Since the 1900s, Lake Victoria ferries have been an important means of transport between Uganda, Tanzania, and Kenya. The main ports on the lake are Kisumu, Mwanza, Bukoba, Entebbe, Port Bell, and Jinja. Until 1963, the fastest and newest ferry, MV Victoria, was designated a Royal Mail Ship. In 1966, train ferry services between Kenya and Tanzania were established with the introduction of and . The ferry MV Bukoba sank in the lake on 21 May 1996 with a loss of between 800 and 1,000 lives, making it one of Africa's worst maritime disasters. Another tragedy occurred recently on 20 September 2018 that involved the passagers ferry MV Nyerere from Tanzania that caused the deaths of over 200 people.

On 6 November 2022, Lake Victoria was the site of a commercial passenger aircraft crash.

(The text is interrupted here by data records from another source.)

(* ===== verification/Text.v ===== *)
(** * Text, as Python reads and writes numbers in it

    Text is a list of code points.  [int], [str], [format], [split] and [join], on ASCII
    text, with the round trips that the components use. *)
From S2P Require Export Errors.
#[local] Open Scope Z_scope.

Module Text.
Abbreviation text := (list Z).

(** The code points of a literal *)
Definition codes (s : string) : text :=
  (λ c, Z.of_nat (Ascii.nat_of_ascii c)) <$> String.list_ascii_of_string s.

(** ** Numbers *)

(** The value of a digit in a base of at most sixteen *)
Definition digit (base c : Z) : option Z :=
  let d := if (48 <=? c) && (c <=? 57) then c - 48
           else if (97 <=? c) && (c <=? 122) then c - 87
           else if (65 <=? c) && (c <=? 90) then c - 55 else base in
  if d <? base then Some d else None.
Definition digit_char (d : Z) : Z := if d <? 10 then 48 + d else 87 + d.

Definition is_space (c : Z) : bool := ((9 <=? c) && (c <=? 13)) || ((28 <=? c) && (c <=? 32)).
Fixpoint lstrip (l : text) : text :=
  match l with c :: l' => if is_space c then lstrip l' else l | [] => [] end.
Definition strip (l : text) : text := reverse (lstrip (reverse (lstrip l))).

(** The digits of a number, with single underscores between them *)
Fixpoint number (base acc : Z) (after_digit : bool) (l : text) : option Z :=
  match l with
  | [] => if after_digit then Some acc else None
  | c :: l =>
      if c =? 95 then (if after_digit then number base acc false l else None)
      else match digit base c with Some d => number base (acc * base + d) true l | None => None end
  end.
(** The letters that may stand after a first zero *)
Definition is_prefix (base c : Z) : bool :=
  ((base =? 16) && ((c =? 120) || (c =? 88))) || ((base =? 8) && ((c =? 111) || (c =? 79))) ||
  ((base =? 2) && ((c =? 98) || (c =? 66))).
Definition unprefixed (base : Z) (l : text) : text :=
  match l with
  | z :: c :: l' =>
      if (z =? 48) && is_prefix base c
      then match l' with 95 :: l' => l' | _ => l' end
      else l
  | _ => l
  end.
(** [int(l, base)]; [None] is [ValueError]. *)
Definition int_of (base : Z) (l : text) : option Z :=
  match strip l with
  | 45 :: l => Z.opp <$> number base 0 false (unprefixed base l)
  | 43 :: l => number base 0 false (unprefixed base l)
  | l => number base 0 false (unprefixed base l)
  end.

(** [format(n, base)] *)
Fixpoint numeral_loop (fuel : nat) (base n : Z) (l : text) : text :=
  match fuel with
  | O => l
  | S fuel =>
      let l := digit_char (n mod base) :: l in
      if n <? base then l else numeral_loop fuel base (n / base) l
  end.
Definition natural (base n : Z) : text := numeral_loop (S (Z.to_nat (Z.log2 n))) base n [].
Definition numeral (base n : Z) : text := if n <? 0 then 45 :: natural base (- n) else natural base n.
(** [format(n, "0<width>")]: zeros after the sign *)
Definition zero_padded (width : nat) (base n : Z) : text :=
  if n <? 0 then 45 :: replicate (width - 1 - length (natural base (- n))) 48 ++ natural base (- n)
  else replicate (width - length (natural base n)) 48 ++ natural base n.

(** ** Lists of words *)

(** [sep.join(words)], of one separating character *)
Fixpoint join (sep : Z) (words : list text) : text :=
  match words with
  | [] => []
  | [w] => w
  | w :: words => w ++ sep :: join sep words
  end.
(** [l.split(sep)] *)
Fixpoint split_loop (sep : Z) (word : text) (l : text) : list text :=
  match l with
  | [] => [reverse word]
  | c :: l => if c =? sep then reverse word :: split_loop sep [] l else split_loop sep (c :: word) l
  end.
Definition split (sep : Z) (l : text) : list text := split_loop sep [] l.

(** ** Lemmas *)

Lemma codes_inj s s' : codes s = codes s' → s = s'.
Proof.
  unfold codes. intros Heq.
  assert (Hl : String.list_ascii_of_string s = String.list_ascii_of_string s').
  { revert Heq. generalize (String.list_ascii_of_string s), (String.list_ascii_of_string s').
    intros l; induction l as [|c l IH]; intros [|c' l'] Heq; cbn in Heq; [done|done|done|].
    injection Heq as Hc Hl. apply Nat2Z.inj in Hc. rewrite (IH l' Hl). f_equal.
    rewrite <- (Ascii.ascii_nat_embedding c), <- (Ascii.ascii_nat_embedding c'), Hc. done. }
  rewrite <- (String.string_of_list_ascii_of_string s), <- (String.string_of_list_ascii_of_string s').
  by rewrite Hl.
Qed.

Definition is_digit (base c : Z) : Prop := ∃ d, 0 ≤ d < base ∧ c = digit_char d.

Lemma digit_digit_char base d : 2 ≤ base ≤ 16 → 0 ≤ d < base → digit base (digit_char d) = Some d.
Proof.
  intros Hb Hd. unfold digit, digit_char.
  destruct (d <? 10) eqn:Hl; bool_to_prop.
  - rewrite (proj2 (Z.leb_le 48 (48 + d))), (proj2 (Z.leb_le (48 + d) 57)) by lia. cbn.
    replace (48 + d - 48) with d by lia. by rewrite (proj2 (Z.ltb_lt d base)) by lia.
  - rewrite (proj2 (Z.leb_gt (87 + d) 57)) by lia. rewrite andb_false_r.
    rewrite (proj2 (Z.leb_le 97 (87 + d))), (proj2 (Z.leb_le (87 + d) 122)) by lia. cbn.
    replace (87 + d - 87) with d by lia. by rewrite (proj2 (Z.ltb_lt d base)) by lia.
Qed.
Lemma digit_bounds base c : 2 ≤ base ≤ 16 → is_digit base c → 48 ≤ c ≤ 57 ∨ 97 ≤ c ≤ 102.
Proof.
  intros Hb (d & Hd & ->). unfold digit_char. destruct (d <? 10) eqn:Hl; bool_to_prop; lia.
Qed.

(** What reading the digits of a number adds *)
Lemma numeral_loop_spec base fuel n l : 2 ≤ base ≤ 16 → 0 ≤ n < 2 ^ Z.of_nat fuel → (fuel ≠ 0)%nat →
  ∃ ds, numeral_loop fuel base n l = ds ++ l ∧ ds ≠ [] ∧ Forall (is_digit base) ds ∧
    ∀ a b, number base a b (ds ++ l) = number base (a * base ^ Z.of_nat (length ds) + n) true l.
Proof.
  intros Hb. revert n l; induction fuel as [|fuel IH]; intros n l Hn Hf; [done|]. cbn [numeral_loop].
  assert (Hm : 0 ≤ n mod base < base) by (apply Z.mod_pos_bound; lia).
  assert (Hdig : is_digit base (digit_char (n mod base))) by (by exists (n mod base)).
  assert (Hread : ∀ a b l, number base a b (digit_char (n mod base) :: l) = number base (a * base + n mod base) true l).
  { intros a b l'. cbn [number]. rewrite (digit_digit_char base (n mod base)) by lia.
    apply (digit_bounds base) in Hdig; [|lia]. rewrite (proj2 (Z.eqb_neq _ 95)) by lia. done. }
  destruct (n <? base) eqn:Hs; bool_to_prop.
  - exists [digit_char (n mod base)]. split; [done|]. split; [done|]. split; [by constructor|].
    intros a b. cbn [app]. rewrite Hread. cbn [length]. rewrite Z.pow_1_r, Z.mod_small by lia. done.
  - assert (Hq : 0 ≤ n / base < 2 ^ Z.of_nat fuel).
    { split; [apply Z.div_pos; lia|]. apply Z.div_lt_upper_bound; [lia|].
      rewrite Nat2Z.inj_succ, Z.pow_succ_r in Hn by lia. nia. }
    destruct fuel as [|fuel]; [cbn in Hn; lia|].
    destruct (IH (n / base) (digit_char (n mod base) :: l) Hq ltac:(done)) as (ds & -> & Hne & Hall & Hval).
    exists (ds ++ [digit_char (n mod base)]). rewrite <- (assoc_L (++)). split; [done|].
    split; [by destruct ds|]. split; [apply Forall_app; auto|].
    intros a b. cbn [app]. rewrite Hval, Hread, length_app, Nat2Z.inj_add. f_equal.
    rewrite Z.pow_add_r by lia. cbn [length]. rewrite Z.pow_1_r.
    pose proof (Z.div_mod n base ltac:(lia)). nia.
Qed.
Lemma natural_spec base n : 2 ≤ base ≤ 16 → 0 ≤ n →
  natural base n ≠ [] ∧ Forall (is_digit base) (natural base n) ∧
  ∀ a b l, number base a b (natural base n ++ l) =
    number base (a * base ^ Z.of_nat (length (natural base n)) + n) true l.
Proof.
  intros Hb Hn. unfold natural.
  assert (Hf : 0 ≤ n < 2 ^ Z.of_nat (S (Z.to_nat (Z.log2 n)))).
  { split; [done|]. pose proof (Z.log2_nonneg n). rewrite Nat2Z.inj_succ, Z2Nat.id by done.
    destruct (decide (n = 0)) as [->|]; [done|]. apply Z.log2_spec. lia. }
  assert (Happ : ∀ fuel n acc l, numeral_loop fuel base n (acc ++ l) = numeral_loop fuel base n acc ++ l).
  { intros fuel. induction fuel as [|fuel IH]; intros m acc l; cbn [numeral_loop]; [done|].
    case_match; [done|]. apply (IH _ (_ :: acc)). }
  destruct (numeral_loop_spec base _ n [] Hb Hf ltac:(done)) as (ds & Heq & Hne & Hall & _).
  rewrite app_nil_r in Heq. rewrite Heq. split; [done|]. split; [done|].
  intros a b l. destruct (numeral_loop_spec base _ n l Hb Hf ltac:(done)) as (ds' & Heq' & _ & _ & Hval).
  pose proof (Happ (S (Z.to_nat (Z.log2 n))) n [] l) as Hx. cbn [app] in Hx. rewrite Heq, Heq' in Hx.
  apply app_inv_tail in Hx as ->. apply Hval.
Qed.

Lemma lstrip_id l : Forall (λ c, is_space c = false) l → lstrip l = l.
Proof. intros []; cbn; [done|]. by rewrite H. Qed.
Lemma strip_id l : Forall (λ c, is_space c = false) l → strip l = l.
Proof.
  intros Hl. unfold strip. rewrite (lstrip_id l) by done. rewrite lstrip_id by (by apply Forall_reverse).
  apply reverse_involutive.
Qed.
Lemma is_digit_no_space base c : 2 ≤ base ≤ 16 → is_digit base c → is_space c = false.
Proof.
  intros Hb Hc%digit_bounds; [|done]. unfold is_space.
  destruct (9 <=? c) eqn:?, (c <=? 13) eqn:?, (28 <=? c) eqn:?, (c <=? 32) eqn:?; bool_to_prop; cbn; done || lia.
Qed.
Lemma unprefixed_digits base l : 2 ≤ base ≤ 16 → Forall (is_digit base) l → unprefixed base l = l.
Proof.
  intros Hb Hl. destruct Hl as [|z l Hz [|c l' Hc Hl']]; [done|done|]. cbn [unprefixed].
  rewrite (proj2 (andb_false_iff _ _)); [done|]. right. destruct Hc as (d & Hd & ->).
  unfold is_prefix, digit_char. destruct (d <? 10) eqn:?; bool_to_prop;
    destruct (base =? 16) eqn:?, (base =? 8) eqn:?, (base =? 2) eqn:?; bool_to_prop; subst; try lia; cbn [andb orb];
    rewrite ?orb_false_r; apply ?orb_false_iff; rewrite ?Z.eqb_neq; try done; lia.
Qed.
Lemma int_of_natural base n : 2 ≤ base ≤ 16 → 0 ≤ n → int_of base (natural base n) = Some n.
Proof.
  intros Hb Hn. destruct (natural_spec base n Hb Hn) as (Hne & Hall & Hval). unfold int_of.
  rewrite strip_id by (eapply Forall_impl; [done|]; intros c; by apply is_digit_no_space).
  assert (Hint : number base 0 false (unprefixed base (natural base n)) = Some n).
  { rewrite unprefixed_digits by done. specialize (Hval 0 false []). rewrite app_nil_r in Hval. by rewrite Hval. }
  destruct (natural base n) as [|c l] eqn:Hl; [done|]. apply Forall_cons_1, proj1, digit_bounds in Hall as Hc; [|done].
  destruct c as [|p|p]; [lia| |lia].
  repeat (destruct p as [p|p|]; try exact Hint; try lia).
Qed.
(** [int(str(n))], in a base *)
Lemma int_of_numeral base n : 2 ≤ base ≤ 16 → int_of base (numeral base n) = Some n.
Proof.
  intros Hb. unfold numeral. destruct (n <? 0) eqn:Hs; bool_to_prop; [|by apply int_of_natural].
  destruct (natural_spec base (- n) Hb ltac:(lia)) as (Hne & Hall & Hval). unfold int_of.
  rewrite strip_id.
  - rewrite unprefixed_digits by done. specialize (Hval 0 false []). rewrite app_nil_r in Hval. rewrite Hval. cbn. f_equal. lia.
  - constructor; [done|]. eapply Forall_impl; [done|]; intros c; by apply is_digit_no_space.
Qed.

Lemma split_loop_app sep word w l : sep ∉ w →
  split_loop sep word (w ++ sep :: l) = (reverse word ++ w) :: split_loop sep [] l.
Proof.
  revert word; induction w as [|c w IH]; intros word Hw; cbn [app split_loop].
  - by rewrite Z.eqb_refl, app_nil_r.
  - apply not_elem_of_cons in Hw as [Hc Hw]. rewrite (proj2 (Z.eqb_neq c sep)) by done.
    rewrite IH by done. by rewrite reverse_cons, <- (assoc_L (++)).
Qed.
Lemma split_loop_last sep word w : sep ∉ w → split_loop sep word w = [reverse word ++ w].
Proof.
  revert word; induction w as [|c w IH]; intros word Hw; cbn [split_loop]; [by rewrite app_nil_r|].
  apply not_elem_of_cons in Hw as [Hc Hw]. rewrite (proj2 (Z.eqb_neq c sep)) by done.
  rewrite IH by done. by rewrite reverse_cons, <- (assoc_L (++)).
Qed.
Lemma split_join sep words : words ≠ [] → Forall (λ w, sep ∉ w) words → split sep (join sep words) = words.
Proof.
  intros Hne Hall. induction Hall as [|w words Hw Hall IH]; [done|]. unfold split in *. cbn [join].
  destruct words as [|w' words]; [by rewrite split_loop_last|].
  rewrite split_loop_app by done. cbn [reverse]. by rewrite IH.
Qed.
Lemma numeral_no base sep n : 2 ≤ base ≤ 16 → 32 ≤ sep < 48 → sep ≠ 45 → sep ∉ numeral base n.
Proof.
  intros Hb Hs Hm. unfold numeral.
  assert (Hnat : ∀ m, 0 ≤ m → sep ∉ natural base m).
  { intros m Hp Hin. destruct (natural_spec base m Hb Hp) as (_ & Hall & _).
    rewrite Forall_forall in Hall. apply Hall, digit_bounds in Hin; lia. }
  destruct (n <? 0) eqn:?; bool_to_prop; [|by apply Hnat].
  apply not_elem_of_cons. split; [done|]. apply Hnat. lia.
Qed.

(** *** Dotted numbers *)
Definition dot : Z := 46.
(** [".".join(str(x) for x in l)] *)
Definition dotted (l : list Z) : text := join dot (numeral 10 <$> l).
(** [tuple(int(x) for x in l.split("."))] *)
Definition of_dotted (l : text) : result exn (list Z) :=
  from_option_exc ValueError (mapM (int_of 10) (split dot l)).

Lemma of_dotted_dotted l : l ≠ [] → of_dotted (dotted l) = Ok l.
Proof.
  intros Hne. unfold of_dotted, dotted. rewrite split_join.
  - assert (Hm : mapM (int_of 10) (numeral 10 <$> l) = Some l); [|by rewrite Hm].
    clear Hne. induction l as [|z l IH]; [done|]. rewrite fmap_cons. cbn [mapM].
    rewrite (int_of_numeral 10 z) by lia. cbn. by rewrite IH.
  - by destruct l.
  - apply Forall_fmap, Forall_true. intros z. apply numeral_no; unfold dot; lia.
Qed.
End Text.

Precision Air Flight 494, an ATR 42–500 carrying 39 passengers and four crew, crashed while approaching Bukoba Airport, resulting in 19 fatalities.

==In popular culture==

- Lake Victoria, its shores, and islands are featured in Jules Verne's novel Five Weeks in a Balloon, in which travelers cross the lake from east to northwest in search of the source of the Nile (chapters 18 and 19).
- In the adventure film Five Weeks in a Balloon (1962), Professor Ferguson and his companions fly across Lake Victoria by hot air balloon during an expedition from Zanzibar to West Africa, to the Volta River.
- In Ivan Yefremov's historical novel At the Edge of Oikoumene (The Land of Foam), an expedition of ancient Egyptians reached the land of Punt (present-day Somalia) by ship, and from there the foot troops reached the Zambezi River and Lake Victoria (Part 1, "The Journey of Baurdjed").
- In Andrei Gusev's story Consummation in Mombasa (2017), the main characters, Andy and Jennifer, go on a honeymoon from Mombasa to Kisumu, on the shores of Lake Victoria, and then relax in a boarding house on the Kenyan island of Takawiri in the middle of Lake Victoria.